Stored data entries:
━━━━━━━━━━━━━━━━━━━━

Lemma for_each_block_of_line lines : forall blocks,
  Forall (fun kv => ultra_line_ok (fst kv) (snd kv)) lines ->
  exists bs,
    for_each block_of_line lines blocks = Ok (blocks ++ bs) /\
    Forall2 (fun kv b => block_of (snd kv) b) lines bs.
Proof.
  induction lines as [|[k ld] lines IH]; intros blocks Hall; simpl.
  - exists []. by rewrite app_nil_r.
  - apply Forall_cons in Hall as [Hl Hall].
    destruct (block_of_line_ok blocks k ld Hl) as (b & -> & Hb). cbn [rbind].
    destruct (IH (blocks ++ [b]) Hall) as (bs & -> & Hbs).
    exists (b :: bs). split; [by rewrite <- app_assoc|]. by constructor.
Qed.

(** The analysis of a page's characters never raises, and gives one block
    for each line, in the order of the lines. *)
Lemma analyze_text_blocks_ok cs :
  exists blocks,
    analyze_text_blocks cs = Ok blocks /\
    Forall2 (fun kv b => block_of (snd kv) b) (sorted_lines (group_chars cs)) blocks.
Proof.
  unfold analyze_text_blocks.
  destruct (for_each_block_of_line (sorted_lines (group_chars cs)) [])
    as (bs & Hok & Hbs).
  - rewrite (sorted_lines_perm (group_chars cs)).
    apply (g_lines _ _ _ _ (group_chars_grouped cs)).
  - exists bs. by split.
Qed.

End AnalyzeFacts.

(** C3. The classifier is a total function into the kinds: for every text,
    font size and indent it gives one of the seven kinds a non-empty line
    can have. The analysis that feeds it never raises either: every line
    holds at least one character, a character without a font size counts as
    size 12 in the average, and every line yields exactly one block, of kind
    [empty] when its text is empty and of the classifier's kind otherwise. *)
Theorem C3_classifier_total {u : Ucd} :
  (forall text fs ind,
     In (classify_text_type text fs ind)
        [heading1; heading2; section_header; bullet; contact; indented; paragraph]) /\
  (forall cs,
     Forall (fun kv =>
               font_sizes (snd kv)
               = map (fun c => default 12%Q (size c)) (chars (snd kv)) /\
               font_sizes (snd kv) <> [])
            (group_chars cs) /\
     exists blocks,
       analyze_text_blocks cs = Ok blocks /\
       Forall2 (fun kv b => block_of (snd kv) b)
               (sorted_lines (group_chars cs)) blocks).
Proof.
  split; [apply classify_text_type_kind|].
  intros cs. split; [|apply analyze_text_blocks_ok].
  eapply Forall_impl; [apply (g_lines _ _ _ _ (group_chars_grouped cs))|].
  intros [k ld] [[Hne _] (Hs & _)]. simpl in *. split; [done|].
  rewrite Hs. by destruct (chars ld).
Qed.

Lemma lines_of_in_reading_order {V} (proj : V -> list char) ndigits d cs :
  NoDup (map fst d) ->
  dict_chars proj d ≡ₚ cs ->
  Forall (fun kv => line_of_key ndigits (fst kv) (proj (snd kv))) d ->
  cs <> [] ->
  in_reading_order ndigits cs (lines_of proj d).
Proof.
  intros Hn Hp Hl Hcs. split; [by eapply lines_of_nonempty|].
  split; [by eapply lines_of_chars|].
  split; [by eapply lines_of_quantized|].
  by eapply lines_of_above.
Qed.

(** ** The page loop *)

Lemma table_rows_lookup size cols data r k :
  r < length data -> k < cols ->
  lookup2 (table_rows size cols data) r k
  = Some (cell_of size (source_value data r k)).
Proof.
  intros Hr Hk. unfold table_rows, lookup2, source_value, lookup2.
  rewrite list_lookup_fmap.
  destruct (lookup_lt_is_Some_2 data r Hr) as [row ->]. simpl.
  destruct (Nat.lt_ge_cases k (length row)) as [Hlt|Hge].
  - rewrite lookup_app_l by (rewrite length_take, length_map; lia).
    rewrite lookup_take_lt by done. rewrite list_lookup_fmap.
    destruct (lookup_lt_is_Some_2 row k Hlt) as [v ->]. done.
  - rewrite lookup_app_r by (rewrite length_take, length_map; lia).
    rewrite length_take, length_map.
    rewrite (lookup_ge_None_2 row k Hge).
    rewrite lookup_replicate_2 by lia. done.
Qed.

Lemma rows_unique (rows1 rows2 : list (list cell)) R C :
  length rows1 = R -> length rows2 = R ->
  Forall (fun row => length row = C) rows1 ->
  Forall (fun row => length row = C) rows2 ->
  (forall r k, r < R -> k < C -> lookup2 rows1 r k = lookup2 rows2 r k) ->
  rows1 = rows2.
Proof.
  intros H1 H2 F1 F2 Hl. apply list_eq. intros r.
  destruct (Nat.lt_ge_cases r R) as [Hr|Hr].
  - destruct (lookup_lt_is_Some_2 rows1 r) as [row1 E1]; [lia|].
    destruct (lookup_lt_is_Some_2 rows2 r) as [row2 E2]; [lia|].
    rewrite E1, E2. f_equal.
    pose proof (proj1 (Forall_lookup _ _) F1 r row1 E1) as L1.
    pose proof (proj1 (Forall_lookup _ _) F2 r row2 E2) as L2.
    simpl in L1, L2. apply list_eq. intros k.
    destruct (Nat.lt_ge_cases k C) as [Hk|Hk].
    + specialize (Hl r k Hr Hk). unfold lookup2 in Hl. by rewrite E1, E2 in Hl.
    + by rewrite !lookup_ge_None_2 by lia.
  - by rewrite !lookup_ge_None_2 by lia.
Qed.

(** The emitter, when it returns, has appended the nodes of the grid. *)
Lemma emit_table_nodes st size doc data doc' :
  emit_table st size doc data = Ok doc' -> doc' = doc ++ table_nodes st size data.
Proof.
  destruct data as [|first rest].
  - simpl. intros [= <-]. by rewrite app_nil_r.
  - intros H. pose proof (emit_table_spec st size doc first rest) as Hs.
    rewrite H in Hs. destruct Hs as (rows & -> & Hlen & Hall & Hlook & _).
    unfold table_nodes. do 3 f_equal.
    apply (rows_unique _ _ (length (first :: rest)) (length first)); try done.
    + unfold table_rows. by rewrite length_map.
    + unfold table_rows. apply Forall_map, Forall_forall. intros row _. simpl.
      rewrite length_app, length_take, length_map, length_replicate. lia.
    + intros r k Hr Hk. rewrite Hlook by done. by rewrite table_rows_lookup.
Qed.

(** A grid the emitter accepts: no non-empty value beyond the first row's
    width. Every grid whose rows are no longer than the first is one. *)
Lemma emit_table_ok st size doc data :
  (forall first rest, data = first :: rest ->
     Forall (fun row => length row <= length first) data) ->
  emit_table st size doc data = Ok (doc ++ table_nodes st size data).
Proof.
  intros Hwf. destruct data as [|first rest]; [by rewrite app_nil_r|].
  destruct (emit_table_wf st size doc first rest (Hwf _ _ eq_refl)) as (doc' & Hok).
  rewrite Hok. f_equal. by apply emit_table_nodes in Hok.
Qed.

(** A loop of appending steps appends what its steps append. *)
Lemma fold_left_appends {A} (f : list node -> A -> list node) xs :
  (forall doc x, f doc x = doc ++ f [] x) ->
  forall doc, fold_left f xs doc = doc ++ concat (map (f []) xs).
Proof.
  intros Hf. induction xs as [|x xs IH]; intros doc; simpl.
  - by rewrite app_nil_r.
  - rewrite IH, (Hf doc x). by rewrite <- app_assoc.
Qed.

Lemma Forall_concat_map {A B} (P : B -> Prop) (f : A -> list B) xs :
  (forall x, Forall P (f x)) -> Forall P (concat (map f xs)).
Proof.
  intros Hf. induction xs as [|x xs IH]; simpl; [constructor|].
  apply Forall_app. by split.
Qed.

Ltac appended :=
  unfold add_heading, add_paragraph;
  rewrite ?on_last_para_app; simpl; rewrite ?app_nil_r; try done.

(** The grids of a page, emitted in order. *)
Lemma emit_tables_nodes st size tables : forall doc doc',
  for_each (emit_table st size) tables doc = Ok doc' ->
  doc' = doc ++ concat (map (table_nodes st size) tables).
Proof.
  induction tables as [|data tables IH]; intros doc doc'; simpl.
  - intros [= <-]. by rewrite app_nil_r.
  - destruct (emit_table st size doc data) as [doc1|e] eqn:E; [|done].
    cbn [rbind]. intros H%IH. apply emit_table_nodes in E. subst.
    by rewrite <- app_assoc.
Qed.

Lemma emit_tables_ok st size tables : forall doc,
  tables_fit tables ->
  for_each (emit_table st size) tables doc
  = Ok (doc ++ concat (map (table_nodes st size) tables)).
Proof.
  induction tables as [|data tables IH]; intros doc Hfit; simpl.
  - by rewrite app_nil_r.
  - apply Forall_cons in Hfit as [Hd Hfit].
    rewrite (emit_table_ok st size doc data Hd). cbn [rbind].
    rewrite IH by done. by rewrite <- app_assoc.
Qed.

Section UltraPages.
Context {u : Ucd}.

Lemma block_nodes_para block : Forall is_para (block_nodes block).
Proof.
  unfold block_nodes, add_formatted_text_block.
  destruct (type block); appended; try (by repeat constructor).
  destruct (clean_bullet_text (block_text block)); by repeat constructor.
Qed.

Lemma smart_line_app doc line : smart_line doc line = doc ++ smart_line [] line.
Proof.
  unfold smart_line. destruct (strip line) as [|c s]; appended.
  repeat match goal with
         | |- context [if ?b then _ else _] => destruct b
         | |- context [match ?x with [] => _ | _ :: _ => _ end] => destruct x
         end; appended.
Qed.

━━━━━━━━━━━━━━━━━━━━

### Assigned task
Given the records above, reproduce precisely and only the lines between the line holding "pose proof (proj1 (Forall_lookup _ _) F2" and the line holding "row _. simpl.", inclusive.

### Finished task
    pose proof (proj1 (Forall_lookup _ _) F2 r row2 E2) as L2.
    simpl in L1, L2. apply list_eq. intros k.
    destruct (Nat.lt_ge_cases k C) as [Hk|Hk].
    + specialize (Hl r k Hr Hk). unfold lookup2 in Hl. by rewrite E1, E2 in Hl.
    + by rewrite !lookup_ge_None_2 by lia.
  - by rewrite !lookup_ge_None_2 by lia.
Qed.

(** The emitter, when it returns, has appended the nodes of the grid. *)
Lemma emit_table_nodes st size doc data doc' :
  emit_table st size doc data = Ok doc' -> doc' = doc ++ table_nodes st size data.
Proof.
  destruct data as [|first rest].
  - simpl. intros [= <-]. by rewrite app_nil_r.
  - intros H. pose proof (emit_table_spec st size doc first rest) as Hs.
    rewrite H in Hs. destruct Hs as (rows & -> & Hlen & Hall & Hlook & _).
    unfold table_nodes. do 3 f_equal.
    apply (rows_unique _ _ (length (first :: rest)) (length first)); try done.
    + unfold table_rows. by rewrite length_map.
    + unfold table_rows. apply Forall_map, Forall_forall. intros row _. simpl.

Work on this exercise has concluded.